Arcade1Up
- Industry: Video games;
- Founded: September 2018; 7 years ago
- Founder: Scott Bachrach
- Headquarters: Miami, Florida, U.S.
- Key people: Dora Dvir (Interim CEO of Tastemakers, Inc.); Scott Bachrach (Founder and Former CEO);

= Arcade1Up =

Computer hardware production company

Arcade1Up is a computer hardware production company that specializes in the production of working 3/4 scale arcade cabinets that play arcade video games using modern components and emulation.

==History==
Arcade1Up was established as a subsidiary of Tastemakers, Inc. in 2018 by its CEO Scott Bachrach. In June 2017, Bachrach had been involved in a meeting discussing the growing interest in retrogaming. The topic of retro arcade gaming had come up, and while the members had identified efforts to recreate arcade cabinets, these typically cost thousands of U.S. dollars and were heavy, a form that would not be suitable for smaller consumers at home or offices, or use in locations like arcade bars. Bachrach decided to launch Arcade1Up as to provide an alternative solution to these custom recreations.
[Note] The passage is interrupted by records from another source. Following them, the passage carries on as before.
Lemma path_insert h a ys b zs x :
  path h a (ys ++ b :: zs) → NoDup (a :: ys ++ b :: zs) →
  live h x → x ∉ a :: ys ++ b :: zs → live h a →
  ∃ h', list_insert (Some b) (Some x) h = Ok h' ∧
    path h' a (ys ++ x :: b :: zs) ∧
    (∀ c, live h' c ↔ live h c) ∧
    (∀ c, c ∉ x :: b :: a :: ys → h' !! c = h !! c) ∧
    (∀ c, c ≠ b → c ≠ x → pv h' c = pv h c) ∧
    (∀ c, c ≠ List.last ys a → c ≠ x → nx h' c = nx h c).
Proof.
  intros Hpath Hnd Hlx Hx Hla.
  apply path_app in Hpath as (Hys & Hn & Hp & Hzs).
  set (p := List.last ys a) in *.
  assert (Hpin : p ∈ a :: ys) by apply last_in.
  rewrite app_comm_cons in Hnd, Hx.
  apply NoDup_app in Hnd as (Hnd1 & Hdis & [Hb Hnd2]%NoDup_cons).
  apply not_elem_of_app in Hx as [Hx1 [Hxb Hx2]%not_elem_of_cons].
  assert (Hbp : b ∉ a :: ys) by (intros H; apply (Hdis _ H); left).
  destruct (list_insert_links h b x p) as (h' & Hop & Hlive & Hnx & Hpv & Hfr); eauto with clist.
  exists h'; split; [done|].
  assert (Hnp : ∀ c, c ≠ p → c ≠ x → nx h' c = nx h c) by (intros; rewrite Hnx, !decide_False by done; done).
  assert (Hpp : ∀ c, c ≠ b → c ≠ x → pv h' c = pv h c) by (intros; rewrite Hpv, !decide_False by done; done).
  split_and!; try done.
  - apply path_app; split.
    { apply (path_ext h); try done; fold p; intros c Hc.
      - intros Hcp. apply Hnp; [done|]. by intros ->.
      - apply Hpp; intros ->; [destruct Hbp | destruct Hx1]; by right. }
    assert (Hpx : p ≠ x) by (by intros ->).
    cbn. fold p. split_and!.
    + by rewrite Hnx, decide_True.
    + by rewrite Hpv, decide_False, decide_True by congruence.
    + by rewrite Hnx, decide_False, decide_True by congruence.
    + by rewrite Hpv, decide_True.
    + apply (path_ext h); [done| by apply NoDup_cons | |]; intros c Hc.
      * intros _. apply Hnp; [intros ->; by apply (Hdis p) | intros ->].
        by apply elem_of_cons in Hc as [?|?].
      * apply Hpp; by intros ->.
  - intros c [? [? Hc]%not_elem_of_cons]%not_elem_of_cons. apply Hfr; [done..|]. by intros ->.
Qed.

Lemma path_remove h a ys x q zs :
  path h a (ys ++ x :: q :: zs) → NoDup (a :: ys ++ x :: q :: zs) → live h a →
  ∃ h', list_remove (Some x) h = Ok (Some q, h') ∧
    path h' a (ys ++ q :: zs) ∧
    (∀ c, live h' c ↔ live h c) ∧
    (∀ c, c ∉ q :: a :: ys → h' !! c = h !! c) ∧
    (∀ c, c ≠ q → pv h' c = pv h c) ∧
    (∀ c, c ≠ List.last ys a → nx h' c = nx h c).
Proof.
  intros Hpath Hnd Hla.
  apply path_app in Hpath as (Hys & Hn & Hp & Hn2 & Hp2 & Hzs).
  set (p := List.last ys a) in *.
  assert (Hpin : p ∈ a :: ys) by apply last_in.
  rewrite app_comm_cons in Hnd.
  apply NoDup_app in Hnd as (Hnd1 & Hdis & [Hx [Hq Hnd2]%NoDup_cons]%NoDup_cons).
  assert (Hlp : live h p) by eauto with clist.
  destruct (list_remove_links h x p q) as (h' & Hop & Hlive & Hnx & Hpv & Hfr); eauto with clist.
  { intros ->. apply (Hdis p Hpin). left. }
  { intros ->. apply Hx. left. }
  exists h'; split; [done|].
  assert (Hnp : ∀ c, c ≠ p → nx h' c = nx h c) by (intros; by rewrite Hnx, decide_False).
  assert (Hpp : ∀ c, c ≠ q → pv h' c = pv h c) by (intros; by rewrite Hpv, decide_False).
  split_and!; try done.
  - apply path_app; split.
    { apply (path_ext h); try done; fold p; intros c Hc.
      - intros Hcp. by apply Hnp.
      - apply Hpp; intros ->. apply (Hdis q); [by right | by right; left]. }
    cbn. fold p. split_and!.
    + by rewrite Hnx, decide_True.
    + by rewrite Hpv, decide_True.
    + apply (path_ext h); [done| by apply NoDup_cons | |]; intros c Hc.
      * intros _. apply Hnp. intros ->. apply (Hdis p); [done | by right].
      * apply Hpp; by intros ->.
  - intros c [? Hc]%not_elem_of_cons. apply Hfr; [|done]. by intros ->.
Qed.
End insert_remove.

(** ** Refinement: each operation implements its list operation *)

Section refinement.
Implicit Types (h : heap) (l x : Z) (xs ys : list Z) (c : eloc).

Lemma dll_nodup l xs : NoDup xs → NoDup (LHead l :: (LNode <$> xs) ++ [LTail l]).
Proof.
  intros H. apply NoDup_cons; split.
  - rewrite not_elem_of_app, list_elem_of_fmap. split; [by intros (?&?&?)|].
    by rewrite list_elem_of_singleton.
  - apply NoDup_app; split_and!; [|intros c|apply NoDup_singleton].
    + apply NoDup_fmap; [|done]. by intros ?? [=].
    + intros (?&->&?)%list_elem_of_fmap. by rewrite list_elem_of_singleton.
Qed.

Lemma dll_live h l xs c : dll h l xs → c ∈ footprint l xs → live h c.
Proof.
  intros (Hp & _ & _ & _) [->|Hc]%elem_of_cons.
  - destruct xs; cbn in Hp; destruct Hp as [Hp _]; eauto with clist.
  - apply (path_live _ _ _ _ Hp). rewrite elem_of_app, list_elem_of_singleton.
    apply elem_of_cons in Hc. tauto.
Qed.

(** Writes outside its footprint do not change a list. *)
Lemma dll_frame h h' l xs :
  dll h l xs → (∀ c, c ∈ footprint l xs → h' !! c = h !! c) → dll h' l xs.
Proof.
  intros (Hp & Hh & Ht & Hnd) Hfr.
  assert (Hn : ∀ c, c ∈ footprint l xs → nx h' c = nx h c) by (intros; unfold nx; by rewrite Hfr).
  assert (Hv : ∀ c, c ∈ footprint l xs → pv h' c = pv h c) by (intros; unfold pv; by rewrite Hfr).
  assert (Hin : ∀ c, c ∈ (LNode <$> xs) ++ [LTail l] → c ∈ footprint l xs).
  { intros c. unfold footprint. rewrite elem_of_app, list_elem_of_singleton, !elem_of_cons. tauto. }
  split_and!; [|rewrite Hv; [done|left]|rewrite Hn; [done|by right; left]|done].
  apply (path_ext h); [done|by apply dll_nodup| |intros c Hc; apply Hv; auto].
  intros c [->|Hc]%elem_of_cons _; apply Hn; [left|auto].
Qed.

Lemma dll_init h l : dll (list_init l h) l [].
Proof.
  unfold dll. cbn. unfold nx, pv, list_init.
  rewrite !lookup_insert_eq, lookup_insert_ne, lookup_insert_eq by done. cbn.
  split_and!; try done. constructor.
Qed.

Lemma list_init_frame h l c : c ∉ footprint l [] → list_init l h !! c = h !! c.
Proof.
  unfold list_init, footprint. rewrite !not_elem_of_cons. intros (?&?&_).
  by rewrite !lookup_insert_ne by congruence.
Qed.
Arcade1Up opted for crafting 3/4-scale versions of arcade cabinets as to make them more amenable to fit into homes and businesses. The cabinets were prepared as ready-to-assemble kits for the consumer to complete at home, providing pre-cut fiberboard frame components for the cabinet's sides including stickers for the game marquees, a 17" LCD screen, controller panel, and emulation hardware and power componentry to run the game. A basic unit has an MSRP of about through major retailers and Arcade1Up's own website. These cabinets typically are about 4 ft high and weigh under 60 lb once assembled. As this can be a bit short for playing while standing, Arcade1Up also provided optional risers to lift the cabinet by about 1 ft. Their initial production had some reported quality control issues, which the company used to improve future products.

Initially, the company sought licenses for the early 1970s and 1980s arcade games from Namco, Midway, and Atari, then later added games from the 1990s and beyond. Most systems ship with between two and twelve games from the same family or genre of games that shared the same control set; for example, their Pac-Man cabinet includes Pac-Man Plus, while Centipede includes three other Atari games that used trackball controls, Millipede, Missile Command, and Crystal Castles. The control panels are modeled based on the original games. For multiplayer fighting and brawler games that support more than two players, such as the four-player Teenage Mutant Ninja Turtles, the smaller scale of the cabinet had initially created problems with players crowding around the controls. Arcade1Up created special full-size controller decks to give enough room for each player to have space at the cabinet. Where possible, Arcade1Up has added remote multiplayer functionality over Wi-Fi connections.

The company has since branched to other product offerings. It offers smaller sized "counter-cades" that can be set on a bar or table, typically which ship with between two and five games. It also offers sit-down table cabinets for head-to-head games.

In June 2020, Arcade1Up in partnership with Zen Studios announced the first in its line of 3/4th-scale replica pinball machines, using Zen Studios' pinball video game software played out on a monitor. Zen Studios, which had already acquired licenses to develop pinball tables based on Marvel and Star Wars properties, provided these tables for Arcade1Up's hardware. The company also acquired the license for replica light gun games, starting with Big Buck Hunter. They released their first sit-down style cabinet including steering wheel controls in November 2020 for the game Out Run.

In October 2020, Arcade1Up successfully completed a Kickstarter for its Infinity Table, a table with a built-in touchscreen programmed for numerous board and card games, including several licensed from Hasbro, based on the same design principles behind their arcade cabinet reconstructions.

The continued rising interest in retrogaming helped Arcade1Up to strong sales, and by May 2020 they had sold their one millionth unit. They also saw a large surge in sales as the COVID-19 pandemic started in March 2020, forcing many people to be quarantined at home and turning to video games as a pastime. From March to May 2020, sales had grown on average of 96% week-over-week. By the start of 2022, they had sold over 3 million units.

At CES 2022, Arcade1Up announced a new line of full-sized cabinets, matching the size of classic arcade game chassis. These replicas include 19" screens and new SuzoHapp controls which were common for original arcade games.

In December 2025, Arcade1Up was widely rumored to be partially or completely shutting down operations However, in February 2026 it was revealed that select assets of the company had been acquired by Basic Fun!